Die Ausstellung zeigt erstmals die gesamten, zahlreichen Künstler-Bücher und Mail Art-Projekte Christian Boltanskis von 1968-1991. Diese beiden weniger im Bewußtsein des öffentlichen Interesse stehenden Komplexe besitzen jedoch für Boltanski eine hervorragende Bedeutung innerhalb seines Gesamtwerks, weil sie eine alternative Realisationsvariante darstellen, die seiner künstlerischen Praxis einen - im Vergleich zu seinen raumbezogenen Installationen - adäquaten Ausdruck verleihen.
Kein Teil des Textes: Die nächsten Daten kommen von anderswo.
(** * OpenHTF run data ([openhtf/io/rundata.py])

    A shallow embedding of the run-data module: the [RunData] named tuple
    with [FromFile], [SaveToFile], [AsJSON] and [IsAlive], and the
    directory scanner [EnumerateRunDirectory].

    The module is a thin layer over three pieces of the Python runtime,
    which are modelled here as far as the module uses them:
    - [json.dumps] and [json.loads] (module [Json]), on the text level;
    - [os.path.join], [os.listdir], [os.path.isfile], [open] and [os.kill]
      (module [Os]), over an explicit state of the machine;
    - exceptions, as a result type threaded by a small state-and-error
      monad.

    Python semantics are those of Python 3 on a POSIX system: a [str] is a
    sequence of code points, [IOError] is [OSError], and the errors of
    [json.loads] are [ValueError]s. *)

From Stdlib Require Import NArith ZArith List String Ascii Bool Lia.
From stdpp Require Import base option list gmap.
Import ListNotations.

(** ** Text *)

(** A Python [str]: a sequence of code points. File contents and paths are
    [str]s as well. *)
Abbreviation str := (list N).

Definition ord (c : ascii) : N := N_of_ascii c.
#[global] Arguments ord : simpl never.

(** [u "abc"] is the [str] with the characters of the literal. *)
Definition u (s : string) : str := map ord (list_ascii_of_string s).

Definition dquote : N := 34.
Definition backslash : N := 92.
Definition newline : N := 10.
Definition space : N := 32.

Fixpoint str_eqb (a b : str) : bool :=
  match a, b with
  | [], [] => true
  | x :: a', y :: b' => (x =? y)%N && str_eqb a' b'
  | _, _ => false
  end.

(** Python compares strings code point by code point. *)
Fixpoint str_leb (a b : str) : bool :=
  match a, b with
  | [], _ => true
  | _ :: _, [] => false
  | x :: a', y :: b' => if (x <? y)%N then true else if (x =? y)%N then str_leb a' b' else false
  end.

Definition startswith (s prefix : str) : bool :=
  str_eqb (take (length prefix) s) prefix.

Definition endswith (s suffix : str) : bool :=
  str_eqb (drop (length s - length suffix) s) suffix.

Fixpoint join_str (sep : str) (parts : list str) : str :=
  match parts with
  | [] => []
  | [p] => p
  | p :: ps => p ++ sep ++ join_str sep ps
  end.

(** A well-formed Unicode string holds scalar values only: code points
    below U+110000 that are not surrogates. *)
Definition is_scalar (c : N) : bool :=
  ((c <? 0xD800) || ((0xE000 <=? c) && (c <? 0x110000)))%N.

Definition scalar_str (s : str) : Prop := forallb is_scalar s = true.

(** ** Values and exceptions *)

Set Warnings "-register-all".

(** The Python values that JSON text denotes. A [dict] keeps its items in
    insertion order, with one item per key. A float is kept as the literal
    it was read from: its numeric value and its [repr] are outside the
    model, and no property below depends on them. *)
Inductive pyval : Type :=
  | PNone
  | PBool (b : bool)
  | PInt (z : Z)
  | PFloat (literal : str)
  | PStr (s : str)
  | PList (items : list pyval)
  | PDict (items : list (str * pyval)).

Inductive exn : Type :=
  | ValueError
  | TypeError
  | OverflowError
  | OSError (errno : N).

Inductive result (A : Type) : Type :=
  | Ok (a : A)
  | Raise (e : exn).
Arguments Ok {A} a.
Arguments Raise {A} e.

(** [d[k]] and [d[k] = v] on insertion-ordered dictionaries. *)
Fixpoint dict_get {V} (d : list (str * V)) (k : str) : option V :=
  match d with
  | [] => None
  | (k', v) :: d' => if str_eqb k' k then Some v else dict_get d' k
  end.

Fixpoint dict_set {V} (d : list (str * V)) (k : str) (v : V) : list (str * V) :=
  match d with
  | [] => [(k, v)]
  | (k', v') :: d' => if str_eqb k' k then (k', v) :: d' else (k', v') :: dict_set d' k v
  end.

Definition dict_keys {V} (d : list (str * V)) : list str := map fst d.

(** [dict(pairs)]: later pairs overwrite earlier ones with the same key. *)
Definition dict_of_pairs {V} (pairs : list (str * V)) : list (str * V) :=
  fold_left (fun d kv => dict_set d (fst kv) (snd kv)) pairs [].

(** ** [json] *)

Module Json.

(** *** Encoding: [json.dumps] *)

Definition hexdigit (d : N) : N :=
  (if d <? 10 then ord "0" + d else ord "a" + (d - 10))%N.

(** ['{0:04x}'.format(n)] *)
Definition hex4 (n : N) : str :=
  [hexdigit (n / 4096 mod 16); hexdigit (n / 256 mod 16);
   hexdigit (n / 16 mod 16); hexdigit (n mod 16)]%N.

Definition u_escape (n : N) : str := backslash :: ord "u" :: hex4 n.

(** The replacement that [ESCAPE_ASCII] applies to one character: the
    short escapes of [ESCAPE_DCT], [\uXXXX] for the other characters
    outside [' '..'~'], and a surrogate pair above U+FFFF. *)
Definition escape_char (c : N) : str :=
  (if c =? backslash then [backslash; backslash]
   else if c =? dquote then [backslash; dquote]
   else if c =? 8 then [backslash; ord "b"]
   else if c =? 12 then [backslash; ord "f"]
   else if c =? 10 then [backslash; ord "n"]
   else if c =? 13 then [backslash; ord "r"]
   else if c =? 9 then [backslash; ord "t"]
   else if (32 <=? c) && (c <=? 126) then [c]
   else if c <? 0x10000 then u_escape c
   else
     let n := c - 0x10000 in
     let s1 := N.lor 0xd800 (N.land (N.shiftr n 10) 0x3ff) in
     let s2 := N.lor 0xdc00 (N.land n 0x3ff) in
     u_escape s1 ++ u_escape s2)%N.

Definition escape_body (s : str) : str := flat_map escape_char s.

Definition encode_basestring_ascii (s : str) : str :=
  dquote :: escape_body s ++ [dquote].

(** Decimal digits of a natural number, most significant first. [fuel]
    bounds the number of digits. *)
Fixpoint digits_aux (fuel : nat) (n : N) (acc : str) : str :=
  match fuel with
  | O => acc
  | S fuel' =>
      let acc' := (ord "0" + n mod 10)%N :: acc in
      if (n <? 10)%N then acc' else digits_aux fuel' (n / 10)%N acc'
  end.

Definition digits (n : N) : str := digits_aux (S (N.to_nat (N.log2 n))) n [].

(** [int.__repr__] *)
Definition repr_int (z : Z) : str :=
  if (z <? 0)%Z then ord "-" :: digits (Z.abs_N z) else digits (Z.abs_N z).

(** Insertion of one item into a list of items sorted by key. *)
Fixpoint insert_item {V} (kv : str * V) (l : list (str * V)) : list (str * V) :=
  match l with
  | [] => [kv]
  | kv' :: l' => if str_leb (fst kv) (fst kv') then kv :: l else kv' :: insert_item kv l'
  end.

(** [sorted(items)] for items with distinct keys. *)
Definition sort_items {V} (l : list (str * V)) : list (str * V) :=
  fold_right insert_item [] l.

Section Encoder.
(** The arguments of [json.dumps] that the module sets. *)
Variable sort_keys : bool.
Variable indent : option nat.
Variable item_separator key_separator : str.

Definition newline_indent (level : nat) : str :=
  match indent with
  | Some n => newline :: repeat space (n * level)
  | None => []
  end.

(** [_iterencode] with its list and dict loops. The values of a dict
    are encoded before the items are sorted by key, which gives the
    same text as sorting first and keeps the recursion structural. *)
Fixpoint iterencode (o : pyval) (level : nat) : str :=
  match o with
  | PNone => u "null"
  | PBool true => u "true"
  | PBool false => u "false"
  | PInt z => repr_int z
  | PFloat literal => literal
  | PStr s => encode_basestring_ascii s
  | PList [] => u "[]"
  | PList lst =>
      u "[" ++ newline_indent (S level)
        ++ join_str (item_separator ++ newline_indent (S level))
             (map (fun value => iterencode value (S level)) lst)
        ++ newline_indent level ++ u "]"
  | PDict [] => u "{}"
  | PDict dct =>
      let encoded :=
        map (fun kv => (fst kv, iterencode (snd kv) (S level))) dct in
      let items := if sort_keys then sort_items encoded else encoded in
      u "{" ++ newline_indent (S level)
        ++ join_str (item_separator ++ newline_indent (S level))
             (map (fun kv => encode_basestring_ascii (fst kv) ++ key_separator ++ snd kv)
                  items)
        ++ newline_indent level ++ u "}"
  end.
Der Portikus setzt damit seine Tradition fort, parallel zur Frankfurter Buchmesse einen Künstler zu präsentieren, der einen expliziten Beitrag zur Auseinandersetzung mit dem Buch als künstlerischem Medium geleistet hat.

Im Portikus erscheint das von Boltanski gestaltete Künstler-Buch "Sans-Souci", 16 S. mit 56 s/w Abb. Das Buch basiert auf dem Faksimile-Nachdruck eines privaten Photoalbums, das typische Amateuraufnahmen aus den dreißiger Jahren enthält, wie sie in unzähligen Alben zusammengetragen wurden. Der Buchtitel bezieht sich auf das erste Photo, auf dem eine Besuchergruppe vor der berühmten Potsdamer Residenz Friedrichs II. posiert. Sein Name charakterisiert auch die Gefühlslage der auf den nachfolgenden Photos abgebildeten Menschen, deren Unbeschwertheit allerdings aus der Kenntnis der Geschichte Unbehagen und/oder Zweifel auslöst.